NCTA Keeps 3-Year Vow

Major cable operators will comply for three years with federal rules that require duplicative carriage of some local TV stations even if cable programmers succeed in overturning the rules in court, according to National Cable & Telecommunications Association president Kyle McSlarrow.

“Notwithstanding what happens to the FCC rule [in court], our commitment stands,” McSlarrow told Multichannel News last Tuesday — one day after a group of major cable networks, including C-SPAN, Discovery Communications and The Weather Channel, sued to overturn FCC regulations adopted last September that imposed new TV station carriage requirements on cable systems.

Cable operators, McSlarrow said, could have gone to court with the programmers but decided against it. NCTA’s major cable operators include Comcast, Time Warner Cable, Charter Communications, Cox Communications and Cablevision Systems.

“This was largely the product of the MSOs’ making a commitment [on dual carriage to Congress]. Programmers weren’t a party to that and certainly weren’t bound by it,” McSlarrow said.

C-SPAN corporate vice president Bruce Collins declined to respond to McSlarrow’s statements.

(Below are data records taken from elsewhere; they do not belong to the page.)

(* ===== verification/Simd.v ===== *)
(** * Vectors of four 32-bit words

    The NEON and SSE values [uint32x4_t] and [__m128i], as the operations of
    [crypto/chacha20.hpp] and [crypto/sha256.hpp] use them: lane 0 is the least
    significant.  The instructions are those of the processor manuals. *)

From S2P Require Import Prelude.

(** [uint32x4_t]. *)
Record vec4 := V4 { x0 : Z; x1 : Z; x2 : Z; x3 : Z }.

Definition lanes1 (f : Z -> Z) (a : vec4) : vec4 := V4 (f (x0 a)) (f (x1 a)) (f (x2 a)) (f (x3 a)).

Definition lanes2 (f : Z -> Z -> Z) (a b : vec4) : vec4 :=
  V4 (f (x0 a) (x0 b)) (f (x1 a) (x1 b)) (f (x2 a) (x2 b)) (f (x3 a) (x3 b)).

Definition vdupq_n_u32 (v : Z) : vec4 := V4 v v v v.
Definition vaddq_u32 : vec4 -> vec4 -> vec4 := lanes2 (fun a b => u32 (a + b)).
Definition veorq_u32 : vec4 -> vec4 -> vec4 := lanes2 Z.lxor.
Definition vorrq_u32 : vec4 -> vec4 -> vec4 := lanes2 Z.lor.
Definition vshlq_n_u32 (a : vec4) (n : Z) : vec4 := lanes1 (fun v => u32 (v << n)) a.
Definition vshrq_n_u32 (a : vec4) (n : Z) : vec4 := lanes1 (fun v => v >> n) a.

(** [_mm_shuffle_epi32(a, imm)]: lane [i] is the lane of [a] that bits [2i] and [2i + 1] of
    [imm] name. *)
Definition lane (a : vec4) (i : Z) : Z :=
  if i =? 0 then x0 a else if i =? 1 then x1 a else if i =? 2 then x2 a else x3 a.

Definition shuffle_epi32 (a : vec4) (imm : Z) : vec4 :=
  V4 (lane a (imm .& 3)) (lane a ((imm >> 2) .& 3)) (lane a ((imm >> 4) .& 3)) (lane a ((imm >> 6) .& 3)).

(** [_mm_alignr_epi8(a, b, n)] for whole words: [a] above [b], shifted right. *)
Definition alignr_epi8_4 (a b : vec4) : vec4 := V4 (x1 b) (x2 b) (x3 b) (x0 a).

Definition alignr_epi8_8 (a b : vec4) : vec4 := V4 (x2 b) (x3 b) (x0 a) (x1 a).

(** [_mm_blend_epi16(a, b, 0xF0)]. *)
Definition blend_epi16_F0 (a b : vec4) : vec4 := V4 (x0 a) (x1 a) (x2 b) (x3 b).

At one time, NCTA had threatened a legal challenge based on duplicative carriage as a taking of private property without just compensation, violating the Fifth Amendment in the Constitution. But the trade group backed down after the FCC agreed to NCTA’s three-year sunset.

Under the rules, commercial TV stations that demand, rather than negotiate, access to cable systems are entitled to have their signals sent to cable homes in analog and digital formats. The tiny number of all-digital cable systems don’t need to send an analog version, presumably because their customers have digital reception equipment connected to all their televisions.

Public TV stations — which have only must-carry rights — normally would have been covered by the FCC’s rules, but public TV stations represented by the Association of Public Television Stations forfeited their analog cable-carriage rights in a private agreement with NCTA almost three years ago.

Cable systems don’t need to comply with the FCC’s dual carriage mandates until Feb. 18, 2009, the day after federal law requires TV stations to shut off their analog signals.

In 2005, NCTA’s cable operator members pledged to Congress that they would offer dual carriage instead of forcing consumers to lease set-top boxes to tune in digital must-carry signals sent to the home.

Last year, NCTA’s members made the same promise to the FCC, which codified it in its rules. But the trade group first had to overcome resistance from Republican FCC chairman Kevin Martin, who opposed a three-year sunset.

“Our plan reflected our commitment to Congress — which had nothing to do with the FCC — which was we would try to make the transition as seamless for our customers as possible,” McSlarrow said.